Hrithik is a very good actor and when he is not grinning maniacally, he actually manages to convey a lot of the pain and suffering like at the end of the Udi song or when he is interacting with Omar. But these moments are far and few in between.
This boy has a lot of talent and behind that strange afro is also a very camera friendly and charismatic person. He manages to steal almost every scene he is in and with Ash and Hrithik its saying a lot.
The Kingfisher swimsuit model Monikangana Dutta also makes her debut and while she hardly has a couple of scenes she is not as wooden as most models usually are. Infact when she is dancing (by the way why are Magicians dancing anyway) with Hrithik on stage she actually reminds you of heroines from the past. There is a certain timeless quality about her face.

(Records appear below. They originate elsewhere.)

(* ===== verification/VariantArith.v ===== *)
(** * Arithmetic and bitwise operators of variants

    Models [Variant_Arithmetics.cpp] and [Variant_BitwiseArithmetics.cpp].  Each
    C++ operator is a table with one built-in expression per pair of types; all
    cells of a table have the same expression on the members, so that the C++
    rules for mixed operands ([CNum]) decide the result and its type. *)

From Stdlib Require Import ZArith List Lia Bool SpecFloat.
From S2P Require Import Prelude CNum VariantType Variant.
Import ListNotations.
Open Scope Z_scope.

Definition incompatible {A} (a b : Variant) : outcome VariantError A :=
  Throw (VariantTypeCastError (getValueType a) (getValueType b)).

(** ** Unary operators *)

Definition Variant_negate (v : Variant) : outcome VariantError Variant :=
  match v with
  | VNum n => r <- c_neg n ;; Ok (VNum r)
  | _ => Throw (WrongVariantTypeError (getValueType v))
  end.

(** Unary plus promotes. *)
Definition Variant_plus (v : Variant) : outcome VariantError Variant :=
  match v with
  | VNum (CI t z) => Ok (VNum (CI (promote t) z))
  | VNum (CF f x) => Ok v
  | _ => Throw (WrongVariantTypeError (getValueType v))
  end.

Definition Variant_complement (v : Variant) : outcome VariantError Variant :=
  match v with
  | VNum (CI t z) => Ok (VNum (c_compl t z))
  | _ => Throw (WrongVariantTypeError (getValueType v))
  end.

(** ** Binary operators *)

Definition Variant_add (a b : Variant) : outcome VariantError Variant :=
  match a, b with
  | VNum x, VNum y => r <- c_aop OpAdd x y ;; Ok (VNum r)
  | VString s, VString t => Ok (VString (s ++ t))
  | _, _ => incompatible a b
  end.

Definition Variant_sub (a b : Variant) : outcome VariantError Variant :=
  match a, b with
  | VNum x, VNum y => r <- c_aop OpSub x y ;; Ok (VNum r)
  | _, _ => incompatible a b
  end.

Definition Variant_mul (a b : Variant) : outcome VariantError Variant :=
  match a, b with
  | VNum x, VNum y => r <- c_aop OpMul x y ;; Ok (VNum r)
  | _, _ => incompatible a b
  end.

Definition Variant_div (a b : Variant) : outcome VariantError Variant :=
  match a, b with
  | VNum x, VNum y => r <- c_aop OpDiv x y ;; Ok (VNum r)
  | _, _ => incompatible a b
  end.

Definition Variant_mod (a b : Variant) : outcome VariantError Variant :=
  match a, b with
  | VNum (CI s x), VNum (CI t y) => r <- c_rem s t x y ;; Ok (VNum r)
  | _, _ => incompatible a b
  end.

Definition Variant_or (a b : Variant) : outcome VariantError Variant :=
  match a, b with
  | VNum (CI s x), VNum (CI t y) => Ok (VNum (c_bop OpOr s t x y))
  | _, _ => incompatible a b
  end.

Definition Variant_and (a b : Variant) : outcome VariantError Variant :=
  match a, b with
  | VNum (CI s x), VNum (CI t y) => Ok (VNum (c_bop OpAnd s t x y))
  | _, _ => incompatible a b
  end.

Definition Variant_xor (a b : Variant) : outcome VariantError Variant :=
  match a, b with
  | VNum (CI s x), VNum (CI t y) => Ok (VNum (c_bop OpXor s t x y))
  | _, _ => incompatible a b
  end.

Definition Variant_shl (a b : Variant) : outcome VariantError Variant :=
  match a, b with
  | VNum (CI s x), VNum (CI t y) => r <- c_shl s t x y ;; Ok (VNum r)
  | _, _ => incompatible a b
  end.

Definition Variant_shr (a b : Variant) : outcome VariantError Variant :=
  match a, b with
  | VNum (CI s x), VNum (CI t y) => r <- c_shr s t x y ;; Ok (VNum r)
  | _, _ => incompatible a b
  end.

(** The operators by name. *)
Inductive binop : Type := BAdd | BSub | BMul | BDiv | BMod | BOr | BAnd | BXor | BShl | BShr.

Definition apply_binop (op : binop) : Variant -> Variant -> outcome VariantError Variant :=
  match op with
  | BAdd => Variant_add | BSub => Variant_sub | BMul => Variant_mul | BDiv => Variant_div
  | BMod => Variant_mod | BOr => Variant_or | BAnd => Variant_and | BXor => Variant_xor
  | BShl => Variant_shl | BShr => Variant_shr
  end.

(** ** Types of the results *)

Definition is_aop (op : binop) : bool := match op with BAdd | BSub | BMul | BDiv => true | _ => false end.
Definition is_shift (op : binop) : bool := match op with BShl | BShr => true | _ => false end.

(** The pairs of types an operator is defined on. *)
Definition binop_defined (op : binop) (s t : VariantType) : bool :=
  if is_aop op then
    (isNumericType s && isNumericType t) ||
    (match op with BAdd => isStringType s && isStringType t | _ => false end)
  else isIntegerType s && isIntegerType t.

(** The type of the result. *)
Definition binop_type (op : binop) (s t : VariantType) : VariantType :=
  if is_shift op then getNumericResultType s s
  else if isStringType s then kString
  else getNumericResultType s t.

(** Integer members are in the range of their type. *)
Definition int_ok (v : Variant) : Prop :=
  match v with VNum (CI t z) => in_ity t z = true | _ => True end.

Lemma c_aop_type {E} op a b r : @c_aop E op a b = Ok r ->
  vt_of_cty (type_of_cnum r) = getNumericResultType (vt_of_cty (type_of_cnum a)) (vt_of_cty (type_of_cnum b)) /\
  int_ok (VNum r).
Proof.
  rewrite numeric_result_type. destruct a as [s x|f x], b as [t y|g y]; cbn [c_aop type_of_cnum].
  - intros (z & Hz & [= <-])%bind_Ok. split; [reflexivity|]. cbn. eapply int_aop_in, Hz.
  - intros [= <-]. split; [destruct g; reflexivity|exact I].
  - intros [= <-]. split; [destruct f; reflexivity|exact I].
  - intros [= <-]. split; [destruct f, g; reflexivity|exact I].
Qed.

Lemma promote_result_type s : vt_of_ity (promote s) = getNumericResultType (vt_of_ity s) (vt_of_ity s).
Proof. destruct s; reflexivity. Qed.

Lemma common_result_type s t : vt_of_ity (common s t) = getNumericResultType (vt_of_ity s) (vt_of_ity t).
Proof. symmetry. apply (numeric_result_type (TInt s) (TInt t)). Qed.

Lemma cnum_ok_int n t : cnum_ok n = true -> type_of_cnum n = TInt t ->
  getValueType (VNum n) = vt_of_ity t /\ int_ok (VNum n).
Proof. destruct n; cbn; intros H1 [= ->]. auto. Qed.

(** Every outcome of an operator is one of these. *)
Definition binop_outcome (op : binop) (a b : Variant) : Prop :=
  if binop_defined op (getValueType a) (getValueType b) then
    match apply_binop op a b with
    | Ok r => getValueType r = binop_type op (getValueType a) (getValueType b) /\ int_ok r
    | Throw _ => False
    | Undef _ => True
    end
  else apply_binop op a b = Throw (VariantTypeCastError (getValueType a) (getValueType b)).

Lemma vt_of_cty_numeric c : isNumericType (vt_of_cty c) = true.
Proof. destruct c as [[]|[]]; reflexivity. Qed.
Lemma vt_of_cty_string c : isStringType (vt_of_cty c) = false.
Proof. destruct c as [[]|[]]; reflexivity. Qed.
Lemma vt_of_ity_integer t : isIntegerType (vt_of_ity t) = true.
Proof. destruct t; reflexivity. Qed.
Lemma vt_of_ity_string t : isStringType (vt_of_ity t) = false.
Proof. destruct t; reflexivity. Qed.

(** The four arithmetic operators on two numbers. *)
Lemma aop_outcome (o : aop) (op : binop) x y : is_aop op = true ->
  apply_binop op (VNum x) (VNum y) = (r <- c_aop o x y ;; Ok (VNum r)) ->
  binop_outcome op (VNum x) (VNum y).
Proof.
  intros Ha Hop. unfold binop_outcome, binop_defined, binop_type. rewrite Ha. cbn [getValueType].
  rewrite !vt_of_cty_numeric, vt_of_cty_string. cbn [andb orb]. rewrite Hop.
  assert (Hs : is_shift op = false) by (destruct op; (reflexivity || discriminate)). rewrite Hs.
  destruct (c_aop o x y) as [r|e|u] eqn:Hr; cbn [bind].
  - apply (c_aop_type o x y r Hr).
  - destruct x, y; cbn in Hr; try discriminate.
    destruct o; cbn in Hr; unfold arith in Hr; repeat (case_match; cbn in Hr; try discriminate).
    all: revert Hr; repeat case_match; discriminate.
  - exact I.
Qed.

(** The other six on two integers. *)
Lemma iop_outcome op s t x y : is_aop op = false -> in_ity s x = true ->
  binop_outcome op (VNum (CI s x)) (VNum (CI t y)).
Proof.
  intros Ha Hx. unfold binop_outcome, binop_defined, binop_type. rewrite Ha.
  cbn [getValueType type_of_cnum vt_of_cty]. rewrite !vt_of_ity_integer, vt_of_ity_string. cbn [andb].
  destruct op; try discriminate; cbn [apply_binop is_shift Variant_mod Variant_or Variant_and Variant_xor Variant_shl Variant_shr];
    rewrite <- ?promote_result_type, <- ?common_result_type.
  2-4: match goal with |- context [c_bop ?o ?s ?t ?x ?y] => destruct (c_bop_ok o s t x y) as [H1 H2] end;
       now apply cnum_ok_int.
  - destruct (c_rem s t x y) as [r|e|u] eqn:Hr; cbn [bind]; [|clear -Hr|exact I].
    + destruct (c_rem_ok s t x y r Hr). now apply cnum_ok_int.
    + revert Hr. unfold c_rem, int_rem, arith. repeat case_match; cbn; repeat case_match; discriminate.
  - destruct (c_shl s t x y) as [r|e|u] eqn:Hr; cbn [bind]; [|clear -Hr|exact I].
    + destruct (c_shl_ok s t x y r Hr). now apply cnum_ok_int.
    + revert Hr. unfold c_shl. repeat case_match; discriminate.
  - destruct (c_shr s t x y) as [r|e|u] eqn:Hr; cbn [bind]; [|clear -Hr|exact I].
    + destruct (c_shr_ok s t x y r Hx Hr). now apply cnum_ok_int.
    + revert Hr. unfold c_shr. repeat case_match; discriminate.
Qed.

Lemma binop_outcome_any op a b : int_ok a -> int_ok b -> binop_outcome op a b.
Proof.
  intros Ha Hb.
  destruct (is_aop op) eqn:Hop.
  - destruct a, b; try (destruct op; try discriminate; split; reflexivity || exact I);
      try (destruct op; try discriminate; unfold binop_outcome, binop_defined; cbn [is_aop getValueType];
           rewrite ?vt_of_cty_numeric, ?vt_of_cty_string; reflexivity).
    destruct op; try discriminate; eapply aop_outcome; reflexivity.
  - destruct a as [| |[s x|f x]| | | | |], b as [| |[t y|g y]| | | | |];
      try (apply iop_outcome; assumption).
    all: try (destruct op; try discriminate; reflexivity).
    all: try (destruct op; try discriminate; unfold binop_outcome, binop_defined; cbn [is_aop getValueType type_of_cnum vt_of_cty];
           rewrite ?vt_of_ity_integer; reflexivity).
    all: try (destruct f; destruct op; discriminate || reflexivity).
    all: try (destruct g; destruct op; try discriminate; unfold binop_outcome, binop_defined; cbn [is_aop getValueType type_of_cnum vt_of_cty];
           rewrite ?vt_of_ity_integer, ?andb_false_r; reflexivity).
Qed.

Is there anything good about the movie I hear you ask?
Well there is a short 3 minute dance solo that’s shot like a dream with Hrithik floating and dancing with a ball and somehow not managing to look like a pansy.
There’s Ash dancing with her hands in a bar called Martins but which strangely has a big Buddha head on stage.
There’s the set design which, in isolation, is beautiful to look at. Isolation being the operative work here as it has no correlation to Ethan's supposed financial condition.
The saddest part is the whole thing about euthanasia. This has been trivialized so much that you wonder if it is just a plot move to dramatize the whole movie.
The court scenes are a joke. The first one at court has the 2 lawyers behaving like juvenile kids emotionally screaming in the absence of sane argument. Then after Sophia has had her moment of screaming at the judge (in English) the next court scene moves to Ethan’s house.
Its frivolous nonsense like this that makes this movie so sad.
Shit even Golmaal is better than this. At least it’s not trying to be something it isn’t.